Interpretation of these results must be considered with caution since they are subject to several limitations. First, the main limitation of this review is the low quality of included studies. Second, few RCTs considered important confounding factors such as diet or adjustment of insulin dosage. Third, only few studies provided information on the use of an insulin pump, insulin injections or a continuous glucose measurement system. Fourth, not all RCTs reported attendance at exercise sessions and the adherence to achieving intensity targets, and this is essential to know whether individuals performed as intended and adhered to the planned programme. Fifth, not all studies reported key factors involved as predictors of glycaemic control, such as age at diagnosis, disease duration, diet, nutritional status, and others (i.e. parental schooling, sexual maturation, and/or family income). Finally, publication bias may have affected the findings in this review as the Doi plot and the LFK index showed asymmetry for HbA1c.

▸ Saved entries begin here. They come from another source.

(* ===== verification/ProxyCalls.v ===== *)
(** * The calls of a request: the upstream, the reports and the lease

    The log of a request: an upstream call is made at most once, for a request that is
    recorded and whose estimated cost is held; what follows it are reports; the lease of
    the selection is released last. *)

From stdpp Require Import base gmap strings list relations.
From Stdlib Require Import ZArith Lia Ascii String.
From S2P Require Import Prelude GoLib Json Usage Pricing BillingModel Money Store StoreFacts.
From S2P Require Import BillingOps BillingService BillingInv BillingFacts BillingSteps BillingHistory.
From S2P Require Import UsageModel UsageRepo UsageFacts UsageSteps UsageHistory UsageTheorems.
From S2P Require Import SchedulerModel Scheduler UsageExtract ProxyErrors ProxyText ProxyStream ProxyUsage.
From S2P Require Import Proxy ProxyErrors ProxyStream ProxyFacts ProxyTheorems.

Module ProxyCalls.
Import Usage UsageModel UsageRepo UsageFacts UsageSteps UsageHistory UsageExtract.
Import ProxyErrors ProxyText ProxyStream ProxyUsage Proxy ProxyErrorFacts ProxyMoves ProxyFacts ProxyRuns.
Import ProxyTheorems.
Import Store(DB, usage_events, settlements, reservations, SqlGuards, WallClock).
Import BillingService(Service_Reserve).
#[local] Open Scope list_scope.

(** ** Code that logs nothing, and code that logs reports *)
Definition silent {A} (m : svc A) : Prop := forall w, w_log (m w).1 = w_log w.
Definition is_report (e : effect) : bool :=
  match e with Executed _ | ReleasedLease _ => false | _ => true end.
Definition reporting {A} (m : svc A) : Prop :=
  forall w, exists l, w_log (m w).1 = w_log w ++ l /\ forallb is_report l = true.

Lemma silent_ret {A} (a : A) : silent (mret a).
Proof. done. Qed.
Lemma silent_bind {A B} (m : svc A) (f : A -> svc B) : silent m -> (forall a, silent (f a)) -> silent (m ≫= f).
Proof. intros Hm Hf w. rewrite st_bind_eq, Hf. apply Hm. Qed.
Lemma silent_event : silent next_event.
Proof. done. Qed.
Lemma silent_respond f : silent (respond f).
Proof. done. Qed.
Lemma silent_transact {E A} others fault (of_error : E -> goerr) (f : nat -> UDB -> UDB * result E A) :
  silent (transact others fault of_error f).
Proof. intros w. unfold transact. by destruct (f _ _). Qed.

Lemma silent_reporting {A} (m : svc A) : silent m -> reporting m.
Proof. intros Hm w. exists []. by rewrite Hm, app_nil_r. Qed.
Lemma reporting_bind {A B} (m : svc A) (f : A -> svc B) :
  reporting m -> (forall a, reporting (f a)) -> reporting (m ≫= f).
Proof.
  intros Hm Hf w. rewrite st_bind_eq. destruct (Hm w) as (l1 & E1 & R1).
  destruct (Hf (m w).2 (m w).1) as (l2 & E2 & R2). exists (l1 ++ l2).
  by rewrite E2, E1, app_assoc, forallb_app, R1, R2.
Qed.
Lemma reporting_log e : is_report e = true -> reporting (log e).
Proof. intros He w. exists [e]. simpl. by rewrite He. Qed.

#[local] Create HintDb logs discriminated.
#[local] Hint Resolve silent_ret silent_event silent_respond silent_transact silent_reporting : logs.
#[local] Hint Extern 2 (reporting (log _)) => (apply reporting_log; reflexivity) : logs.
(** Walks the statements of a handler. *)
Ltac walk :=
  repeat first
    [ solve [eauto with logs nocore]
    | lazymatch goal with
      | |- silent (_ ≫= _) => apply silent_bind; [|intros ?]
      | |- reporting (_ ≫= _) => apply reporting_bind; [|intros ?]
      end
    | progress cbv zeta
    | match goal with |- forall _, _ => intro end
    | match goal with
      | |- silent (if ?x then _ else _) => destruct x
      | |- silent (match ?x with _ => _ end) => destruct x
      | |- reporting (if ?x then _ else _) => destruct x
      | |- reporting (match ?x with _ => _ end) => destruct x
      end ].

Section handler.
Context `{UuidText, TimeText, SqlGuards, UsageGuards, OutboxBirth, WallClock, MapOrder}.
Context (clock : nat -> nat -> time) (ids : nat -> list uuid) (others : nat -> UDB -> UDB)
        (fault : nat -> option failure) (gone : nat -> bool).
Context (parts : Parts) (settings : Settings) (services : Services).

Lemma silent_now : silent (ProxyUsage.now clock).
Proof. clear. unfold ProxyUsage.now. walk. Qed.
Lemma silent_gone : silent (is_gone gone).
Proof. clear. unfold is_gone. walk. Qed.
Lemma silent_ask {A} (f : nat -> A) : silent (ask f).
Proof. clear. unfold ask. walk. Qed.
#[local] Hint Resolve silent_now silent_gone silent_ask : logs.
Lemma silent_finalize b s c : silent (finalize clock ids others fault gone b s c).
Proof. unfold finalize, settle. walk. Qed.
#[local] Hint Resolve silent_finalize : logs.
Lemma silent_finalizeUsage b s c : silent (finalizeUsage clock ids others fault gone b s c).
Proof. unfold finalizeUsage. walk. Qed.
#[local] Hint Resolve silent_finalizeUsage : logs.
Lemma silent_failure b s e : silent (finalizeUsageFailure clock ids others fault gone b s e).
Proof. unfold finalizeUsageFailure. walk. Qed.
#[local] Hint Resolve silent_failure : logs.
Lemma silent_fail x s e : silent (fail clock ids others fault gone parts x s e).
Proof. unfold fail, refuse. walk. Qed.
Lemma silent_begin b id p e parsed : silent (beginUsage clock ids others fault b id p e parsed).
Proof. clear gone. unfold beginUsage. walk. Qed.
Lemma silent_price resolution sel state : silent (price_step clock parts services resolution sel state).
Proof. clear gone. unfold price_step. walk. Qed.
Lemma silent_reserve x p resolution sel price body parsed s :
  silent (reserve_step clock ids others fault settings x p resolution sel price body parsed s).
Proof. clear gone. unfold reserve_step. walk. Qed.
Lemma reporting_report sel e : reporting (reportResult clock parts sel e).
Proof. clear gone. unfold reportResult. walk. Qed.
Lemma reporting_observe sel rq h t : reporting (observeQuota parts sel rq h t).
Proof. clear gone clock. unfold observeQuota. walk. Qed.
#[local] Hint Resolve silent_fail silent_begin silent_price silent_reserve reporting_report reporting_observe : logs.

Lemma then_ret {A B} (m : svc A) (b : B) w : ((m ≫= fun _ => mret b) w).1 = (m w).1.
Proof. by rewrite st_bind_eq. Qed.

(** The upstream call comes first, and only reports follow. *)
Lemma execute_log r x e resolution sel body parsed state w :
  exists reports,
    w_log (execute clock ids others fault gone parts services r x e resolution sel body parsed state w).1
      = w_log w ++ Executed (inference_request r x e resolution sel body parsed) :: reports
    /\ forallb is_report reports = true.
Proof.
  unfold execute. cbv zeta. set (request := inference_request _ _ _ _ _ _ _). clearbody request.
  assert (forall B (f : unit -> svc B), (forall a, reporting (f a)) -> exists reports,
    w_log ((log (Executed request) ≫= f) w).1 = w_log w ++ Executed request :: reports
    /\ forallb is_report reports = true) as Hlog.
  { intros B f Hf. rewrite st_bind_eq. destruct (Hf (log (Executed request) w).2 (log (Executed request) w).1)
      as (l & E & R). exists l. split; [|done]. rewrite E. simpl. by rewrite <- app_assoc. }
  destruct (p_Stream parsed).
  - unfold executeStream, refuse, tell. apply Hlog. intros _. walk.
    apply silent_reporting. intros v. by destruct (writeStream _ _ _ _ _).
  - rewrite then_ret. unfold executeJSON, refuse. apply Hlog. intros _. walk.
Qed.

Hypothesis others_ok : forall n p, UInv p -> rtc (usage_step any) p (others n p).

(** ** What an upstream call finds in the tables *)
(** The request [id] has its record. *)
Definition recorded (id : string) (p : UDB) : Prop :=
  exists k row, request_records p !! k = Some row /\ rr_RequestID row = id.
(** The estimate of a request: a token for every four bytes begun, and the output it asks for, or the
    configured output when it asks for none and the price is not free. *)
Definition estimate_of (body : string) (parsed : parsedRequest) (price : Pricing.Snapshot) : TokenUsage :=
  {| InputTokens := estimateTokens body;
     OutputTokens := if (p_MaxOutputTokens parsed =? 0) && negb (Pricing.s_Free price)
                     then reserveOutputTokens settings else p_MaxOutputTokens parsed;
     CacheReadTokens := 0; CacheWriteTokens := 0; ReasoningTokens := 0 |}.
(** The price service was asked, at event [S k], for the price of the selected target's model at
    the instant read just before. *)
Definition priced (resolution : Resolution) (sel : Scheduler.Selection) (price : Pricing.Snapshot) : Prop :=
  exists k, sv_price services (S k) (rs_ModelID resolution)
              (uuidPtrOrNil (target_id Sched.t_ProviderModelID sel)) (clock k 0%nat) = Ok price.
(** The quote of the request's estimate at the price of the selection is zero or held for [id]. *)
Definition prepaid (id body : string) (parsed : parsedRequest) (resolution : Resolution)
    (sel : Scheduler.Selection) (p : UDB) : Prop :=
  exists price quote, priced resolution sel price
    /\ Money.Quote_ price (estimate_of body parsed price) = Ok quote
    /\ (Billing.q_AmountMinor quote = 0
        \/ exists row, reservations (books p) !! Billing.r_ID row = Some row
             /\ Billing.r_RequestID row = id /\ Billing.r_AmountMinor row = Billing.q_AmountMinor quote).
Definition covered (id body : string) (parsed : parsedRequest) (resolution : Resolution)
    (sel : Scheduler.Selection) (p : UDB) : Prop :=
  recorded id p /\ prepaid id body parsed resolution sel p.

In conclusion, the present review suggests that exercise interventions can have a significant effect on the reduction of HbA1c and insulin dose per day and can increase cardiorespiratory fitness in children and adolescents with T1DM. The findings suggest that longer interventions (i.e. ≥ 24 weeks and sessions ≥ 60 minutes) and inclusion of concurrent and high-intensity exercise (e.g. 77–95% of maximum heart rate and ≥ 70-84% of one-repetition maximum) might be more effective at improving these parameters. Also, as no episode of severe hypoglycaemia was reported during exercise in any of the RCTs included in our meta-analysis, our findings suggest that exercise in trial settings can be undertaken safely in children and adolescents with T1DM. Our findings contribute in several ways to our understanding on how to prescribe exercise in terms of duration, mode, and intensity among the paediatric population with diabetes and provide a basis for future studies.

Disclosure statement

No potential conflict of interest was reported by the author(s).

Additional information

Funding

This study was funded by grant PI21/01238 from the Instituto de Salud Carlos III (Spain). Dr. García-Hermoso is a Miguel Servet Fellow (Instituto de Salud Carlos III – CP18/0150). The project that gave rise to these results received the support of a fellowship from “la Caixa” Foundation granted to Nidia Huerta Uribe (ID 11780038).